(** * typo-ime: fuzzy search worker (TypoSM.js) and input method
      (TypoAPI.js)

    A shallow embedding of the matching engine of [src/TypoSM.js], of the
    request/response correlation of [src/TypoAPI.js] and of its input
    method: creation, attachment and the handlers of the page.

    Conventions of the embedding:
    - a JavaScript string is the list of its UTF-16 code units, so
      [length] is [String.prototype.length];
    - lengths, matrix cells, search ids and heap references are natural
      numbers (JavaScript numbers holding integers, exact below 2^53);
    - scores, thresholds and bigram probabilities are doubles, taken by
      their rational value; the two operations that compute a score round
      their exact result ([Rounding]);
    - [String.prototype.toLowerCase] is an interface of the host
      ([CaseMapping]);
    - JavaScript objects used as dictionaries are finite maps ([gmap]) of
      their own keys. The bigram table comes from [JSON.parse]: a read of a
      name that is not one of its keys finds what the object inherits from
      [Object.prototype]. These members are an interface of the host
      ([Prototype]); a read of one of them is taken to return (the
      accessors [caller] and [arguments] of a built-in function, which
      throw, are left out);
    - of a value that is not a number the embedding keeps what the engine
      reads of it: whether it is truthy, the number it converts to, and
      whether [postMessage] can copy it;
    - dictionary records are objects shared between [dictionary] and the
      buckets of [searchIndex]: they live in a heap and are named by
      references;
    - a run of a message handler is one step: the [await]s of [initialize]
      come before its assignments or between the first two, and the index
      is built without suspension after the last one, so that a search
      never meets a half-built index. What the fetches of an [init] deliver
      is part of the message;
    - of the page, the instance sees the value of the input and the
      children of the suggestions element; an event is given by what its
      handler reads of it; listeners are functions with an identity,
      called in the order of their registration; a call of [_handleInput]
      is suspended at its [await] and continues, as a microtask, when the
      listener that resolved its promise returns. The user callback
      [onCommit] is taken to return without touching the instance or the
      page; [suggestionLimit] is an integer. The making of the worker in
      [create] and [terminate] are calls of the host and are left out. *)

From Stdlib Require Import QArith Lqa.
From stdpp Require Import gmap list strings sorting.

◆ ◆ ◆ ◆

> [TASK DIRECTIONS]:
Return the listing in full, exactly.

> [TASK RESPONSE]:
(** * typo-ime: fuzzy search worker (TypoSM.js) and input method
      (TypoAPI.js)

    A shallow embedding of the matching engine of [src/TypoSM.js], of the
    request/response correlation of [src/TypoAPI.js] and of its input
    method: creation, attachment and the handlers of the page.

    Conventions of the embedding:
    - a JavaScript string is the list of its UTF-16 code units, so
      [length] is [String.prototype.length];
    - lengths, matrix cells, search ids and heap references are natural
      numbers (JavaScript numbers holding integers, exact below 2^53);
    - scores, thresholds and bigram probabilities are doubles, taken by
      their rational value; the two operations that compute a score round
      their exact result ([Rounding]);
    - [String.prototype.toLowerCase] is an interface of the host
      ([CaseMapping]);
    - JavaScript objects used as dictionaries are finite maps ([gmap]) of
      their own keys. The bigram table comes from [JSON.parse]: a read of a
      name that is not one of its keys finds what the object inherits from
      [Object.prototype]. These members are an interface of the host
      ([Prototype]); a read of one of them is taken to return (the
      accessors [caller] and [arguments] of a built-in function, which
      throw, are left out);
    - of a value that is not a number the embedding keeps what the engine
      reads of it: whether it is truthy, the number it converts to, and
      whether [postMessage] can copy it;
    - dictionary records are objects shared between [dictionary] and the
      buckets of [searchIndex]: they live in a heap and are named by
      references;
    - a run of a message handler is one step: the [await]s of [initialize]
      come before its assignments or between the first two, and the index
      is built without suspension after the last one, so that a search
      never meets a half-built index. What the fetches of an [init] deliver
      is part of the message;
    - of the page, the instance sees the value of the input and the
      children of the suggestions element; an event is given by what its
      handler reads of it; listeners are functions with an identity,
      called in the order of their registration; a call of [_handleInput]
      is suspended at its [await] and continues, as a microtask, when the
      listener that resolved its promise returns. The user callback
      [onCommit] is taken to return without touching the instance or the
      page; [suggestionLimit] is an integer. The making of the worker in
      [create] and [terminate] are calls of the host and are left out. *)

From Stdlib Require Import QArith Lqa.
From stdpp Require Import gmap list strings sorting.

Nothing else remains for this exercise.